Romanian journalist, short story writer and translator

Oscar Lemnaru (born Oscar Holtzman; February 1, 1907 – May 17, 1968) was a Romanian journalist, short story writer and translator.

Born into a Jewish family in Bucharest, his parents were Solomon Holtzman and his wife Sali. He attended high school in Brăila, where he made his journalistic debut in 1927, in Florile Dunării magazine. Attracted by Bucharest, he dedicated himself to journalism, writing for Ion Vinea's Facla, George Călinescu's Lumea, Azi, Reporter and Revista Fundațiilor Regale. In addition to reporting, he commented on philosophy and art and submitted literary essays and aphorisms. He was an active participant in the city's coffee-house life, making puns and delivering memorably spirited soliloquies; his oral work was comparable to that of Păstorel Teodoreanu, Tudor Mușatescu and Șerban Cioculescu. He was friends with the latter, as well as with Ion Barbu and Camil Petrescu.

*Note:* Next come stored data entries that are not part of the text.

(** [transaction_with_behavior(Immediate)], then [commit] or [rollback]; with
    write transactions serialised by SQLite, an operation is one such step. *)
Definition transact {E A} (t : Tx E A) (db : Db) : result E A * Db :=
  match t db with Ok (a, db') => (Ok a, db') | Err e => (Err e, db) end.

(** ** Statements *)

Section keyed_statements.
Context {K Row : Type} `{Countable K}.

(** The rows a [WHERE] clause selects. *)
Definition matching (p : K -> Row -> bool) (t : gmap K Row) : gmap K Row :=
  filter (fun kv => p kv.1 kv.2 = true) t.

Definition exists_where (p : K -> Row -> bool) (t : gmap K Row) : bool :=
  existsb (fun kv => p kv.1 kv.2) (map_to_list t).
End keyed_statements.

Section statements.
Context {Row : Type}.

(** [SELECT ... WHERE p], in the order of the keys. *)
Definition select_where (p : string -> Row -> bool) (t : gmap string Row) : list (string * Row) :=
  sort_by (cmp_on fst String.compare) (filter (fun kv => p kv.1 kv.2 = true) (map_to_list t)).

(** [UPDATE ... SET f WHERE p]: the number of rows changed, or [None] when a
    constraint or a trigger rejects a row. *)
Definition update_where (allowed : Row -> Row -> bool) (p : string -> Row -> bool)
    (f : Row -> Row) (t : gmap string Row) : option (nat * gmap string Row) :=
  if forallb (fun kv => allowed kv.2 (f kv.2)) (map_to_list (matching p t))
  then Some (size (matching p t), map_imap (fun k r => Some (if p k r then f r else r)) t)
  else None.
End statements.

Definition constraint {A} : Tx DbError A := tx_fail (DbDatabase ConstraintViolation).

(** *** [jobs] *)

Definition lease_columns_null (r : JobRow) : bool :=
  negb (bool_decide (is_Some (row_lease_id r)) || bool_decide (is_Some (row_lease_owner r))
    || bool_decide (is_Some (row_lease_acquired_at r))
    || bool_decide (is_Some (row_lease_expires_at r)) || bool_decide (is_Some (row_heartbeat_at r))).
Definition lease_columns_set (r : JobRow) : bool :=
  bool_decide (is_Some (row_lease_id r)) && bool_decide (is_Some (row_lease_owner r))
  && bool_decide (is_Some (row_lease_acquired_at r))
  && bool_decide (is_Some (row_lease_expires_at r)) && bool_decide (is_Some (row_heartbeat_at r)).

Lemnaru's only book, the 1946 fantasy short story collection Omul și umbra, was quoted at the Sburătorul literary circle but did not arouse interest. In Azi magazine in 1935, he published a fragment of the unfinished novel Adonis hâdul. During his later years, he moved into the shadows of literary life, polishing translations of insignificant Russian-language works and himself translating Émile Zola, Romain Rolland and Robert Merle from the French. Omul și umbra, which could not be published under the communist regime that eschewed its sort of fantasy, was reissued in 2000.